У следующего бывшего подворья Иннокентий Данилович раскрыл свою канцелярию, заглядывал то в тетрадь, то на бугры посматривал — вспоминал что-то. Наконец заговорил:

— Ну, так и есть. Его хата, Левонтия Хижинкова. Ну, ты, верно, помнишь его? Кто из вас, мальчишек, не побывал в хижинковском саду, за речкой, супротив мельницы, помнишь небось? Какие там яблоки были, на всю Саратовскую губернию славились! В прежние времена купцы прямо из города к нему за яблоками и грушами приезжали. Старший-то Хижинков, отец Левонтия, прижимист был — драл с тех купцов толстенные рубли. Получил Левонтий немалое наследство. Жить бы ему тихо-мирно, а он сам вознамерился в купцы выйти. Лавочку открыл собственную. Начал богатеть. А тут — вот она, советская власть. Первые-то годы припугнула было его, закрыл лавочку, да ненадолго: в двадцать первом открыл вновь. И размахнулся во всю силу! И опять — не туда. Раскулачили вчистую. Сад отобрали, лавочку — само собой, имущество все как есть реквизировали. Озверел Левонтий, подкрался ночью к сельскому Совету, бабахнул из двух стволов сразу в районного уполномоченного, какой раскулачивал, — и бежать. Да недалеко убег. Настигла милицейская пуля за мостом. Хотел перескочить через плетень, да в сад. А тут, на плетне, она его и ужалила. В спину, против сердца. Помнишь небось, лежал он в терне — белый-белый, упитанный, как хороший боров?.. Деньги, брат, они до добра не доводят.
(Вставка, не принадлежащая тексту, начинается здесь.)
(** [__pmm_pre]: the memory map comes from one boot protocol or the other. *)
Definition __pmm_pre (fuel : nat) (map : list efi_desc + list mb_desc) : res pmm :=
  let! s := match map with
            | inl map => efi_loop pmm_zero _free map
            | inr map => mb_loop pmm_zero _free map
            end in
  pmm_allochard fuel (s <| mode := Early |>) 0x1000 63.

(** ** The list of zones the nodes hold

    The list of a state starts with the head node. *)

Definition hd_id (l : list (Z * zone)) : Z := match l with [] => 0 | (x, _) :: _ => x end.

Fixpoint chain (m : gmap Z free_t) (l : list (Z * zone)) : Prop :=
  match l with
  | [] => True
  | (x, (a, pg)) :: l => m !! x = Some (FNode pg a (hd_id l)) /\ chain m l
  end.

Definition ids (l : list (Z * zone)) : list Z := map fst l.

Definition zones (l : list (Z * zone)) : list zone := map snd l.

Lemma chain_app m l1 l2 :
  chain m (l1 ++ l2) -> chain m l2.
Proof. induction l1 as [|[x [a pg]] l1 IH]; cbn; [done|]. tauto. Qed.

Lemma chain_at m l1 x a pg l2 :
  chain m (l1 ++ (x, (a, pg)) :: l2) -> m !! x = Some (FNode pg a (hd_id l2)).
Proof. intros Hc. apply chain_app in Hc. apply Hc. Qed.

Lemma chain_frame m m' l :
  (forall x, x ∈ ids l -> m' !! x = m !! x) -> chain m l -> chain m' l.
Proof.
  induction l as [|[x [a pg]] l IH]; [done|]. cbn. intros Hf [Hx Hc]. split.
  - rewrite Hf; [done|left].
  - apply IH; [|done]. intros y Hy. apply Hf. by right.
Qed.

(** Replacing the end of a chain; what comes before only has to be left alone. *)
Lemma chain_replace m m' l1 l2 l2' :
  chain m (l1 ++ l2) -> (forall x, x ∈ ids l1 -> m' !! x = m !! x) ->
  hd_id l2' = hd_id l2 -> chain m' l2' -> chain m' (l1 ++ l2').
Proof.
  induction l1 as [|[x [a pg]] l1 IH]; [done|]. cbn [app chain]. intros [Hx Hc] Hf Eh Hc'. split.
  - rewrite Hf by left. rewrite Hx. do 2 f_equal. destruct l1 as [|[y z] l1]; [by symmetry|done].
  - apply IH; [done| |done|done]. intros y Hy. apply Hf. by right.
Qed.

(** The state between two calls once the nodes live in the heap. *)
Record rep (s : pmm) (l : list (Z * zone)) : Prop := {
  rep_mode : mode s = Post;
  rep_chain : chain (nodes s) l;
  rep_nodup : NoDup (ids l);
  rep_head : hd_id l = _free;
  rep_ids : forall x, x ∈ ids l -> x <> 0 /\ (x = _free \/ x ∈ live s);
  rep_live : _free ∉ live s }.

Lemma ids_app l1 l2 : ids (l1 ++ l2) = ids l1 ++ ids l2.
Proof. apply map_app. Qed.

Lemma node_at s l1 x a pg l2 :
  rep s (l1 ++ (x, (a, pg)) :: l2) -> node s x = Ok (FNode pg a (hd_id l2)) /\ x <> 0.
Proof.
  intros [_ Hc _ _ Hn _]. destruct (Hn x) as [H0 _].
  - rewrite ids_app. apply elem_of_app. right. left.
  - unfold node. replace (x =? 0) with false by lia. by rewrite (chain_at _ _ _ _ _ _ Hc).
Qed.

Lemma node_next s l1 x z l2 : rep s (l1 ++ (x, z) :: l2) -> exists n, node s x = Ok n /\ f_next n = hd_id l2.
Proof. destruct z as [a pg]. intros Hr. destruct (node_at _ _ _ _ _ _ Hr) as [-> _]. by eexists. Qed.

(** The link to the next node is null exactly at the end. *)
Lemma hd_id_null s l1 l2 : rep s (l1 ++ l2) -> (hd_id l2 =? 0) = match l2 with [] => true | _ => false end.
Proof.
  intros [_ _ _ _ Hn _]. destruct l2 as [|[x z] l2]; [done|]. destruct (Hn x) as [H0 _].
  - rewrite ids_app. apply elem_of_app. right. left.
  - cbn. lia.
Qed.

(** Changing everything from the node [p] on. *)
Lemma rep_tail s s' l1 p zp zp' k k' :
  rep s (l1 ++ (p, zp) :: k) -> mode s' = Post -> _free ∉ live s' ->
  (forall x, x ∈ ids l1 -> nodes s' !! x = nodes s !! x) ->
  (forall x, x ∈ ids l1 \/ x = p -> x ∈ live s -> x ∈ live s') ->
  chain (nodes s') ((p, zp') :: k') -> NoDup (ids l1 ++ p :: ids k') ->
  (forall x, x ∈ ids k' -> x <> 0 /\ x ∈ live s') ->
  rep s' (l1 ++ (p, zp') :: k').
Proof.
  intros [Hm Hc Hnd Hh Hn Hl] Hm' Hl' Hf Hlv Hc' Hnd' Hk. split; [done| | | | |done].
  - eapply chain_replace; [exact Hc|exact Hf|done|done].
  - by rewrite ids_app.
  - destruct l1 as [|[y zy] l1]; [done|]. done.
  - intros x. rewrite ids_app. intros [Hx|Hx]%elem_of_app.
    + destruct (Hn x) as [H0 Hx']; [rewrite ids_app; apply elem_of_app; by left|]. split; [done|].
      destruct Hx' as [->|Hx']; [by left|]. right. auto.
    + apply elem_of_cons in Hx as [->|Hx]; [|destruct (Hk x Hx); auto]. cbn [fst].
      destruct (Hn p) as [H0 Hx']; [rewrite ids_app; apply elem_of_app; right; left|]. split; [done|].
      destruct Hx' as [->|Hx']; [by left|]. right. auto.
Qed.

Lemma rep_nodup_mid s l1 p zp k :
  rep s (l1 ++ (p, zp) :: k) -> (p ∉ ids l1) /\ (p ∉ ids k) /\ NoDup (ids l1) /\ NoDup (ids k) /\
  (forall x, x ∈ ids l1 -> x ∉ ids k).
Proof.
  intros Hr. pose proof (rep_nodup _ _ Hr) as Hnd. rewrite ids_app in Hnd.
  apply NoDup_app in Hnd as (H1 & Hd & Hnd). cbn in Hnd. apply NoDup_cons in Hnd as [Hp Hnd].
  split_and!; try done.
  - intros Hin. apply (Hd p Hin). left.
  - intros x Hx Hk. apply (Hd x Hx). by right.
Qed.

(** A node behind the head is a live heap block. *)
Lemma rep_behind s l1 p zp k x :
  rep s (l1 ++ (p, zp) :: k) -> x ∈ ids k -> x <> 0 /\ x ∈ live s /\ x <> _free.
Proof.
  intros Hr Hx. destruct (rep_nodup_mid _ _ _ _ _ Hr) as (_ & Hp & _ & _ & Hd).
  destruct (rep_ids _ _ Hr x) as [H0 Hx'].
  { rewrite ids_app. apply elem_of_app. right. by right. }
  assert (x <> _free) as Hne.
  { intros ->. pose proof (rep_head _ _ Hr) as Hh. destruct l1 as [|[y zy] l1]; cbn in Hh; subst; [done|].
    apply (Hd _free); [left|done]. }
  destruct Hx'; [done|]. done.
Qed.

(** The three changes of the list, each as the writes that make it. *)
Lemma rep_update s s' l1 p ap pp x z l2 a' pg' :
  rep s (l1 ++ (p, (ap, pp)) :: (x, z) :: l2) -> mode s' = Post -> live s' = live s ->
  (forall y, y <> x -> nodes s' !! y = nodes s !! y) -> nodes s' !! x = Some (FNode pg' a' (hd_id l2)) ->
  rep s' (l1 ++ (p, (ap, pp)) :: (x, (a', pg')) :: l2).
Proof.
  intros Hr Ms Ls Hm' Hx. pose proof Hr as [Hm Hc Hnd Hh Hn Hl].
  destruct (rep_nodup_mid _ _ _ _ _ Hr) as (Hp1 & Hp2 & H1 & Hk & Hd). cbn in Hp2, Hk, Hd.
  apply not_elem_of_cons in Hp2 as [Hpx Hp2]. apply NoDup_cons in Hk as [Hx2 Hk].
  eapply rep_tail; [exact Hr|done|by rewrite Ls| |by rewrite Ls| | |].
  - intros y Hy. cbn. apply Hm'. intros ->. apply (Hd x Hy). left.
  - apply chain_app in Hc. cbn in Hc |- *. destruct z as [za zp]. destruct Hc as (Ep & _ & Hc).
    rewrite Hm' by congruence. split_and!; [done|done|].
    eapply chain_frame; [|exact Hc]. intros y Hy. apply Hm'. by intros ->.
  - rewrite ids_app in Hnd. exact Hnd.
  - intros y Hy. rewrite Ls. destruct (rep_behind _ _ _ _ _ y Hr) as (? & ? & _); [exact Hy|done].
Qed.

Lemma rep_unlink s s' l1 p ap pp x z l2 :
  rep s (l1 ++ (p, (ap, pp)) :: (x, z) :: l2) -> mode s' = Post -> live s' = live s ∖ {[x]} ->
  (forall y, y <> p -> y <> x -> nodes s' !! y = nodes s !! y) -> nodes s' !! p = Some (FNode pp ap (hd_id l2)) ->
  rep s' (l1 ++ (p, (ap, pp)) :: l2).
Proof.
  intros Hr Ms Ls Hm' Hx. pose proof Hr as [Hm Hc Hnd Hh Hn Hl].
  destruct (rep_nodup_mid _ _ _ _ _ Hr) as (Hp1 & Hp2 & H1 & Hk & Hd). cbn in Hp2, Hk, Hd.
  apply not_elem_of_cons in Hp2 as [Hpx Hp2]. apply NoDup_cons in Hk as [Hx2 Hk].
  eapply rep_tail; [exact Hr|done| | | | | |]; rewrite ?Ls; cbn.
  - set_solver.
  - intros y Hy. apply Hm'; [by intros ->|]. intros ->. apply (Hd x Hy). left.
  - intros y Hy Hlv. apply elem_of_difference. split; [done|]. intros ->%elem_of_singleton.
    destruct Hy as [Hy|Hy]; [|congruence]. apply (Hd x Hy). left.
  - split; [done|]. apply chain_app in Hc. cbn in Hc. destruct z as [za zp].
    destruct Hc as (_ & _ & Hc). eapply chain_frame; [|exact Hc]. intros y Hy. apply Hm'; by intros ->.
  - apply NoDup_app. split_and!; [done| |by apply NoDup_cons].
    intros y Hy [->|Hy2]%elem_of_cons; [done|]. apply (Hd y Hy). by right.
  - intros y Hy. destruct (rep_behind _ _ _ _ _ y Hr) as (? & ? & _); [by right|]. split; [done|]. set_solver.
Qed.

Lemma rep_link s s' l1 p z ap pp x a' pg' l2 :
  rep s (l1 ++ (p, z) :: l2) -> mode s' = Post -> live s' = {[x]} ∪ live s ->
  x ∉ live s -> x <> 0 -> x <> _free ->
  (forall y, y <> p -> y <> x -> nodes s' !! y = nodes s !! y) ->
  nodes s' !! p = Some (FNode pp ap x) -> nodes s' !! x = Some (FNode pg' a' (hd_id l2)) ->
  rep s' (l1 ++ (p, (ap, pp)) :: (x, (a', pg')) :: l2).
Proof.
  intros Hr Ms Ls Hx H0 Hxf Hm' Ep Ex. pose proof Hr as [Hm Hc Hnd Hh Hn Hl].
  destruct (rep_nodup_mid _ _ _ _ _ Hr) as (Hp1 & Hp2 & H1 & Hk & Hd).
  assert (forall y, y ∈ ids (l1 ++ (p, z) :: l2) -> y <> x) as Hne.
  { intros y Hy ->. destruct (Hn x Hy) as [_ [?|?]]; done. }
  rewrite ids_app in Hne. cbn in Hne.
  assert (forall y, y ∈ ids l2 -> y <> x) as Hne2 by (intros y Hy; apply Hne, elem_of_app; right; by right).
  assert (forall y, y ∈ ids l1 -> y <> x) as Hne1 by (intros y Hy; apply Hne, elem_of_app; by left).
  assert (p <> x) as Hpx by (apply Hne, elem_of_app; right; left).
  eapply rep_tail; [exact Hr|done| | | | | |]; rewrite ?Ls; cbn.
  - set_solver.
  - intros y Hy. apply Hm'; [by intros ->|auto].
  - set_solver.
  - split_and!; [done|done|]. apply chain_app in Hc. destruct z as [za zp]. destruct Hc as (_ & Hc).
    eapply chain_frame; [|exact Hc]. intros y Hy. apply Hm'; [by intros ->|auto].
  - apply NoDup_app. split_and!; [done| |].
    + intros y Hy [->|[->|Hy2]%elem_of_cons]%elem_of_cons; [done|by apply (Hne1 x)|by apply (Hd y)].
    + apply NoDup_cons. split; [by intros [?|?]%elem_of_cons|]. apply NoDup_cons. split; [|done]. intros Hy. by apply (Hne2 x).
  - intros y [->|Hy]%elem_of_cons; [set_solver|].
    destruct (rep_behind _ _ _ _ _ y Hr) as (? & ? & _); [done|]. set_solver.
Qed.

(** ** The allocator's contract on lists of zones *)

(** Zones in address order, below the 52-bit physical limit; they may touch. *)
Fixpoint zwf (lo : Z) (zs : list zone) : Prop :=
  match zs with
  | [] => lo <= 2 ^ 52
  | (a, pg) :: zs => lo <= a /\ (PAGE_SIZ | a) /\ 0 < pg /\ zwf (a + pg * PAGE_SIZ) zs
  end.

Fixpoint covers (zs : list zone) (x : Z) : Prop :=
  match zs with
  | [] => False
  | (a, pg) :: zs => a <= x < a + pg * PAGE_SIZ \/ covers zs x
  end.

Lemma zwf_bound lo zs : zwf lo zs -> lo <= 2 ^ 52.
Proof.
  revert lo. induction zs as [|[a pg] zs IH]; cbn; [done|]. intros lo (? & _ & ? & Hz).
  apply IH in Hz. unfold PAGE_SIZ in *. lia.
Qed.

Lemma zwf_mono lo lo' zs : lo' <= lo -> zwf lo zs -> zwf lo' zs.
Proof. destruct zs as [|[a pg] zs]; cbn; [lia|]. intros ? (? & ?). split; [lia|done]. Qed.

Lemma zwf_covers lo zs x : zwf lo zs -> covers zs x -> lo <= x < 2 ^ 52.
Proof.
  revert lo. induction zs as [|[a pg] zs IH]; cbn; [done|]. intros lo (? & _ & ? & Hz) [Hx|Hx].
  - apply zwf_bound in Hz. lia.
  - apply (IH _ Hz) in Hx. unfold PAGE_SIZ in *. lia.
Qed.

Fixpoint first_fit (num : Z) (zs : list zone) : option (Z * list zone) :=
  match zs with
  | [] => None
  | (a, pg) :: zs =>
      if num <=? pg then Some (a, if pg - num =? 0 then zs else (a + num * PAGE_SIZ, pg - num) :: zs)
      else match first_fit num zs with
           | Some (p, zs) => Some (p, (a, pg) :: zs)
           | None => None
           end
  end.

(** First fit takes the pages from the start of the first zone that has enough of them. *)
Lemma first_fit_first num zs p zs' : first_fit num zs = Some (p, zs') ->
  exists pre pg post, zs = pre ++ (p, pg) :: post /\ num <= pg /\ (forall a g, (a, g) ∈ pre -> g < num) /\
  zs' = pre ++ (if pg - num =? 0 then post else (p + num * PAGE_SIZ, pg - num) :: post).
Proof.
  revert zs'. induction zs as [|[a pg] zs IH]; intros zs' E; cbn [first_fit] in E; [done|]. destruct (Z.leb_spec num pg).
  - injection E as <- <-. exists [], pg, zs. split_and!; [done|done|by intros ? ? ?%elem_of_nil|done].
  - destruct (first_fit num zs) as [[q zs1]|]; [|done]. injection E as -> <-.
    destruct (IH zs1 eq_refl) as (pre & g & post & -> & Hg & Hpre & ->). exists ((a, pg) :: pre), g, post. split_and!; [done|done| |done].
    intros a' g' [[= -> ->]|Hin]%elem_of_cons; [done|by eapply Hpre].
Qed.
Ты, сынок, за ними не очень-то гонись. Они как красивая беспутная баба. Повиляет перед тобой хвостом, ты — за ней и прямо в пропасть. Так-то!.. Ну, пойдем дальше. Ай передохнем маленько?.. Что-то в горле запершило… Давай-ка присядем. В ногах правды нету, — закончил он, целясь тощим своим задом в чуть выпиравший из-под земли полусгнивший пенек. При этом глаз его недвусмысленно косился на сельскую лавку, притулившуюся как раз неподалеку.
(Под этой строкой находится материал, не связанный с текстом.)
Example nc_read_immediate_witness :
  total (tty_fetch_nc 1 1 (demo_tty <| tio := Termios 0 0 0 0 (fun _ => 0) |>) 8) (fun r => fst r = (0, [])).
Proof.
  eapply total_mono; [apply (nc_read_immediate 0 1 (demo_tty <| tio := Termios 0 0 0 0 (fun _ => 0) |>) [] 8)|].
  - reflexivity.
  - reflexivity.
  - lia.
  - exact (brep_reset _ _ demo_buf_ok).
  - constructor.
  - cbn. lia.
  - intros r (E & _). exact E.
Defined.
Сунул я незаметно трешку одному из вертевшихся вокруг нас, чудаков, мальчонке. Тот вмиг понял, что от него требуется, и через минуту уже скрылся за дверью магазина.

Иннокентий Данилович делал вид, что ничего он такого не приметил, что ему все едино — побежал кто в лавку аль нет, ему абы передохнуть, ублажить старые члены. Однако на лице его вновь явилось старческое сияние, когда посланец наш вернулся и из-под рубашки у него очень четко прорисовалась поллитровка. Старик не утерпел, хмыкнул от удовольствия:

— Ишь ты, подлец!..

Выпили мы с Иннокентием Даниловичем по одной. И по другой. Не отказался бы старик и от третьей, да я притормозил: вовремя спохватился, что после третьей моего спутника непременно будет позывать в сон. Дед уже и сейчас поклевывал носом, подремывал, а в промежутках этого поклевывания все пытался рассказать про какого-то поручика Евлахова, ротного их командира из времен первой германской, Евлахов, сказать честно, меня не шибко интересовал, и слушал я рассказ о нем менее чем внимательно. В памяти зацепилось только то, что был поручик Евлахов несусветный пьяница, бабник и вообще превосходный человек, поскольку именно он подарил ротному писарю Иннокентию Данилову свой старый офицерский ремень, пряжка коего и поныне хранится на чердаке.